ADSM-L

[ADSM-L] Equating current 3494 configuration to TS3500

2013-04-26 10:02:12
Subject: [ADSM-L] Equating current 3494 configuration to TS3500
From: "Stout, Susie (NIH/CIT) [E]" <stouts AT MAIL.NIH DOT GOV>
To: ADSM-L AT VM.MARIST DOT EDU
Date: Fri, 26 Apr 2013 13:59:36 +0000
Slight tangent, Wanda's volume location comment spurred this:

We upgraded our SCSI 3584 offsite lib to ALMS, no problems...but the onsite 
ALMS install went horribly wrong...(maint windows are rare, we did several 
things).  Afterwards the lib couldn't reliably find a particular tape with both 
(robot) hands.  Some days it could find some vols, other days those had slid 
out and it would forget others -- and not just a few, but 60 to 100 of them 
(10-25% of the lib)!...NO extraordinary measures (like emptying frames and 
re-inserting) resolved the problem.  Our OEM maintenance could not find the 
problem and shrugged and walked off after a couple of months, intimating it was 
OUR problem and would not bring in IBM.  A lot of time was spent looking 
through all 3 frames for a particular volume that was needed; reclamation 
couldn't find volumes either.  We took outages, powered down the lib...lib and 
server...the problem persisted.  It was ugly, VERY ugly.

Oddly, no regular pub (TSM books, IBM hardware/operator manuals, device manuals 
or stuff online) told you where the *hardware* stores the volume locations...I 
stumbled on an obscure 4-5 page blurb from a tape plant engineer with that 
magic sentence:  the volume physical location information is stored in the 
robot's node cards!!  That was the key!

We resolved the problem by killing it dead....powered it down (nicely), pulled 
the physical power, then pulled the (?9V?) battery from the robot to clear the 
CMOS, waited awhile for all memory to die, and powered everything back up.  Of 
course it was a blithering idiot...all upgrades were lost.  (We were delayed a 
bit because of the upgrade keys -- the lib was shipped with the capacity 
expansion feature but the plant didn't put a code sticker in the lib or on any 
documents...after confirming a key was required, I finally found a nice guy in 
Mexico who could still generate the code!).

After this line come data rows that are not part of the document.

(** A message with one response and blocks, on an open stream. *)
Lemma reader_event_eq s msg r e p : closed_ p = false → is_Some (streams_ p !! s) →
  complete_request_list msg = false → requests msg = [] → responses msg = [r] →
  ∃ t ev0, (ev0 = [] ∨ ∃ n, ev0 = [Reschedule n]) ∧
    handle (H_readerEvent (Some s) (success msg)) e p =
      (tt, set_streams (alter (set_ctx_expire (now e + kStreamCloseDelayMsec)) s (streams_ p))
             (answered (resp_id r) (status r) (set_timer t p)),
       ev0 ++ (if bool_decide (resp_id r ∈ local_request_ids_ p) then
                 (λ fb, OnResponse fb (resp_id r) (status r) (resp_extensions r)) <$> live e p
               else []) ++ block_effects (data msg) (live e p)).
Proof.
  intros Hc [ctx Hs] Hcl Hrq Hrs. destruct (resetPeerTimeout_eq e p Hc) as (t & ev0 & Hr & Hev). exists t, ev0. split; [done|].
  cbn [handle]. unfold onReaderEvent. rewrite bind_get, Hc, (bind_eq _ _ _ _ _ _ _ Hr), bind_get.
  cbn [streams_ set_timer]. rewrite Hs, Hcl, Hrq, Hrs, bind_skip. cbn [for_each]. rewrite bind_skip.
  set (p1 := set_timer t p).
  assert (∀ B (f : unit → act (M:=M) B), ((_ ← onResponse r; skip) ≫= f) e p1 =
    let k := f tt e (answered (resp_id r) (status r) p1) in
    (result k, final k, (if bool_decide (resp_id r ∈ local_request_ids_ p) then
      (λ fb, OnResponse fb (resp_id r) (status r) (resp_extensions r)) <$> live e p else []) ++ trace k)) as Hone.
  { intros B f. erewrite bind_eq; [reflexivity|]. rewrite (bind_eq _ _ _ _ _ _ _ (context_onResponse_eq r e p1)).
    cbn. by rewrite app_nil_r. }
  rewrite Hone. cbv zeta. rewrite (bind_eq _ _ _ _ _ _ _ (onBlocks_eq _ _ _)).
  assert (live e (answered (resp_id r) (status r) p1) = live e p) as ->.
  { unfold answered. by destruct (_ && _). }
  unfold shiftExpireTime. rewrite bind_env. cbv zeta. unfold modify. rewrite !result_pair, !final_pair, !trace_pair, app_nil_r.
  unfold answered. by destruct (_ && _).
Qed.
(* ===== verification/Responder.v ===== *)
(** The responder end to end: [GraphsyncImpl::onRemoteRequest] over
    [MerkleDagServiceImpl], i.e. the task of [Graphsync.v] with the DAG of
    [MerkleDag.v] as its [DagService]. *)
From stdpp Require Import base numbers countable list gmap strings.
From S2P Require Import Prelude Rle CborBuffering Cid Status MessageQueue Marshalling InboundEndpoint LocalRequests PeerContext PeerProofs Network Graphsync Ipld Datastore MerkleDag.

Open Scope Z_scope.

Section responder.
Context {M D : Type} `{!EqDecision M, !Countable M, !Multiformats M, !MultiformatsLaws M, !Protobuf}.
Context `{!NodeProtobuf, !NodeProtobufLaws, !IpfsDatastore M D, !DatastoreLaws M D}.
Context (toBuffer : M → bytes).
Implicit Types (n : IPLDNodeImpl M) (s : D).

(** What [internal_handler] reads of a node: [getCID] and [getRawBytes]. *)
Definition node_block n : outcome Z (CID M * bytes) :=
  match getIPLDBlock toBuffer n with
  | returned (b, _) => success (block_cid b, block_bytes b)
  | failed e => failure e
  | thrown => failure 0
  end.

(** Nothing throws here ([getNode_returns], [node_block_spec]). *)
#[local] Instance merkle_dag : DagService M D := {
  dag_getNode c s :=
    match getNode c s with returned n => node_block n | _ => failure 0 end;
  dag_select root selector s :=
    match selected_nodes root selector s with returned nodes => mapM node_block nodes | _ => failure 0 end
}.

Context (toString : CID M → outcome Z string) (accept : CID M → bytes → bool).

(** The nodes a request selects. *)
Definition requested_nodes (request : Request M) s : attempt DagError (list (IPLDNodeImpl M)) :=
  if bool_decide (selector request = []) then n ← getNode (root_cid request) s; returned [n]
  else
    match toBytes (root_cid request) with
    | success b => selected_nodes b (selector request) s
    | failure e => failed (dag_cid e)
    end.

(** A block whose CID is that of its bytes. *)
Definition block_of n (b : CID M * bytes) : Prop :=
  b.2 = node_serialize toBuffer n ∧
  ∃ h, mh_create HashType_sha256 (libp2p_sha256 b.2) = success h ∧ b.1 = mkCID Version_V0 DAG_PB h.

Lemma node_block_spec n : node_wf toBuffer n → ∃ b, node_block n = success b ∧ block_of n b.
Proof.
  intros Hwf. destruct (block_got toBuffer n Hwf) as (h & n' & Hh & Hg & _).
  unfold node_block. rewrite Hg. eexists. split; [done|]. split; [done|]. by exists h.
Qed.

Lemma node_blocks_spec nodes s : (∀ m, m ∈ nodes → ∃ c, getNode c s = returned m) →
  ∃ blocks, mapM node_block nodes = success blocks ∧ Forall2 block_of nodes blocks.
Proof.
  induction nodes as [|n nodes IH]; intros Hn; [by exists []|]. destruct (Hn n) as [c Hc]; [left|].
  destruct (node_block_spec n (getNode_wf toBuffer _ _ _ Hc)) as (b & Hb & Hbo).
  destruct IH as (bs & Hbs & Hf); [intros m Hm; apply Hn; by right|].
  exists (b :: bs). cbn [mapM]. rewrite Hb. cbn [mbind outcome_bind]. rewrite Hbs. split; [done|]. by constructor.
Qed.

(** The selection of [Graphsync.v] over this DAG. *)
Lemma selection_dag request s :
  match requested_nodes request s with
  | returned nodes => ∃ blocks, selection request s = success blocks ∧ Forall2 block_of nodes blocks ∧ blocks ≠ []
  | _ => ∃ x, selection request s = failure x
  end.
Proof.
  unfold requested_nodes, selection. case_bool_decide as Hs.
  - cbn [dag_getNode merkle_dag]. destruct (getNode (root_cid request) s) as [n|e|] eqn:Hg; cbn [mbind attempt_bind]; [|by eexists..].
    destruct (node_block_spec n (getNode_wf toBuffer _ _ _ Hg)) as (b & -> & Hb). exists [b].
    split; [done|]. split; [by apply Forall2_cons_2; [|apply Forall2_nil_2]|done].
  - destruct (toBytes (root_cid request)) as [b|e]; [|by eexists]. cbn [dag_select merkle_dag].
    destruct (selected_nodes b (selector request) s) as [nodes|e|] eqn:Hsel; [|by eexists..].
    apply selected_nodes_resolved in Hsel as [Hne Hn]. destruct (node_blocks_spec nodes s Hn) as (bs & -> & Hf).
    exists bs. split; [done|]. split; [done|]. intros ->. by apply Forall2_nil_inv_r in Hf.
Qed.

Lemma offers_no_response peer rid blocks p i st x :
  C_sendResponse p i st x ∉ (offers accept peer rid blocks).1.
Proof.
  induction blocks as [|[c d] blocks IH]; cbn [offers]; [by intros ?%elem_of_nil|].
  case_bool_decide; [done|]. destruct (accept c d).
  - destruct (offers accept peer rid blocks). cbn [fst] in *. intros [[=]|[[=]|Hin]%elem_of_cons]%elem_of_cons. by apply IH.
  - cbn [fst]. intros Hin. repeat (apply elem_of_cons in Hin as [[=]|Hin]). by apply elem_of_nil in Hin.
Qed.

(** C23: what a peer is answered from the store.  The root of the request and,
    with a selector, the nodes of its links in the order of their names are
    offered as blocks, each under the SHA-256 CIDv0 of its own bytes; then
    [RS_FULL_CONTENT] unless the network refused a block.  When the root is
    missing or a link cannot be resolved, the peer gets nothing.  [RS_NOT_FOUND]
    is never sent: the branch of [onRemoteRequest] for a selection without nodes
    cannot be reached over this DAG. *)
Theorem remote_request_answer peer request holder e (w : World (M:=M)) :
  g_started_ (impl w) = true →
  let w' := (remote_task (NetworkOps0:=recorder accept) (S:=D) toString peer request holder e w).1.2 in
  match requested_nodes request (service e) with
  | returned nodes => ∃ blocks, Forall2 block_of nodes blocks ∧
      let '(calls, ok) := offers accept peer (id request) blocks in
      network_ w' = network_ w ++ C_keepPeerAlive peer :: calls ++
        if (ok : bool) then
          [C_keepPeerAlive peer; C_sendResponse peer (id request) RS_FULL_CONTENT (extensions request)]
        else []
  | _ => network_ w' = network_ w ++ [C_keepPeerAlive peer]
  end ∧
  (∀ p i x, C_sendResponse p i RS_NOT_FOUND x ∈ network_ w' → C_sendResponse p i RS_NOT_FOUND x ∈ network_ w).
Proof.
  intros Hs. cbv zeta. pose proof (selection_dag request (service e)) as Hsel.
  destruct (requested_nodes request (service e)) as [nodes|err|].
  2, 3: destruct Hsel as [x Hx]; rewrite (remote_task_failed _ _ _ _ _ _ _ _ Hs Hx); cbn [network_ fst snd];
    (split; [done|]); intros p i y [?|[=]%list_elem_of_singleton]%elem_of_app; done.
  destruct Hsel as (blocks & Hb & Hf & Hne).
  pose proof (remote_task_nodes toString accept peer request holder e w blocks Hs Hb Hne) as Ht.
  pose proof (offers_no_response peer (id request) blocks) as Ho.
  destruct (offers accept peer (id request) blocks) as [calls ok] eqn:Hoff. rewrite Ht. cbn [network_ fst snd] in *. split.
  - exists blocks. by rewrite Hoff.
  - intros p i x. rewrite elem_of_app, elem_of_cons, elem_of_app. intros [?|[[=]|[Hc|Hr]]]; [done| |].
    + by apply Ho in Hc.
    + destruct ok; [|by apply elem_of_nil in Hr]. repeat (apply elem_of_cons in Hr as [[=]|Hr]). by apply elem_of_nil in Hr.
Qed.

End responder.

(** *** Witness *)

(** A peer asks with a selector for the parent of [SampleDag]. *)
Definition dag_request : Request Cid.Sample.Multihash := mkRequest 4 (SampleDag.cid_of SampleDag.parent) [160] [] 1 false.
Definition dag_env : GEnv (S:=SampleDag.store) := mkGEnv sample_env SampleDag.stored.

Lemma remote_request_answer_witness :
  let w' := (remote_task (NetworkOps0:=recorder (λ _ _, true))
    (DagService0:=merkle_dag SampleNode.mh_buffer) print_cid peer_one dag_request 0 dag_env answering_world).1.2 in
  size (network_ w') = 7 ∧ C_sendResponse peer_one 4 RS_FULL_CONTENT [] ∈ network_ w' ∧
  ∀ p i x, C_sendResponse p i RS_NOT_FOUND x ∉ network_ w'.
Proof.
  destruct (remote_request_answer SampleNode.mh_buffer print_cid (λ _ _, true) peer_one dag_request 0
    dag_env answering_world eq_refl) as [_ Hn].
  assert (network_ (remote_task (NetworkOps0:=recorder (λ _ _, true))
    (DagService0:=merkle_dag SampleNode.mh_buffer) print_cid peer_one dag_request 0 dag_env answering_world).1.2 !! 6%nat =
    Some (C_sendResponse peer_one 4 RS_FULL_CONTENT [])) as H6 by (vm_compute; reflexivity).
  split; [vm_compute; reflexivity|]. split; [exact (list_elem_of_lookup_2 _ _ _ H6)|].
  intros p i x Hin. apply Hn, elem_of_nil in Hin. exact Hin.
Defined.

Does ALMS change the node cards' function?  I suspect not but don't know for 
sure.  For some reason I haven't screwed up the courage to reinstall ALMS, but 
may do so -- we recently went back to IBM maintenance.    :)   - Susie

-----------------

The "virtual I/O slots" only get involved when you put cartridges in through 
the 16/32 slot physical I/O door.  For the initial library load, just open the 
BIG doors and put the tapes directly into the slots yourself.

Then for a SCSI library, the syntax for CHECKIN is slightly different than for 
your 3494.

checkin libv bubba search=yes status=scratch checklabel=barcode waitt=0 
volrange=TS1000,TS1999
checkin libv bubba search=bulk status=scratch checklabel=barcode waitt=0

Search=YES tells TSM to checkin from the INSIDE library slots.
Search=bulk tells TSM to checkin what's in the I/O door (with ALMS, it's a 
virtual I/O door, but TSM doesn't know that.)


FWIW:
For the 3494, TSM just tells the 3494 what it wants done, and doesn't know or 
care where in the library tapes are located.  All the inventory management is 
done outboard by the 3494.
If TSM tells the 3494 to mount a cartridge, he doesn't need to know where the 
cartridge is, that's handled by the 3494

For a SCSI library, including the TS3500 doing business as a 3584, TSM has to 
figure out what tapes are in what slots at checkin time, and saves the slot 
numbers in devconfig so he can send the appropriate commands for cartridge 
movement.  (e.g., take cartridge from slot 1024, load in drive position 6).  
That's why the checkin commands are different.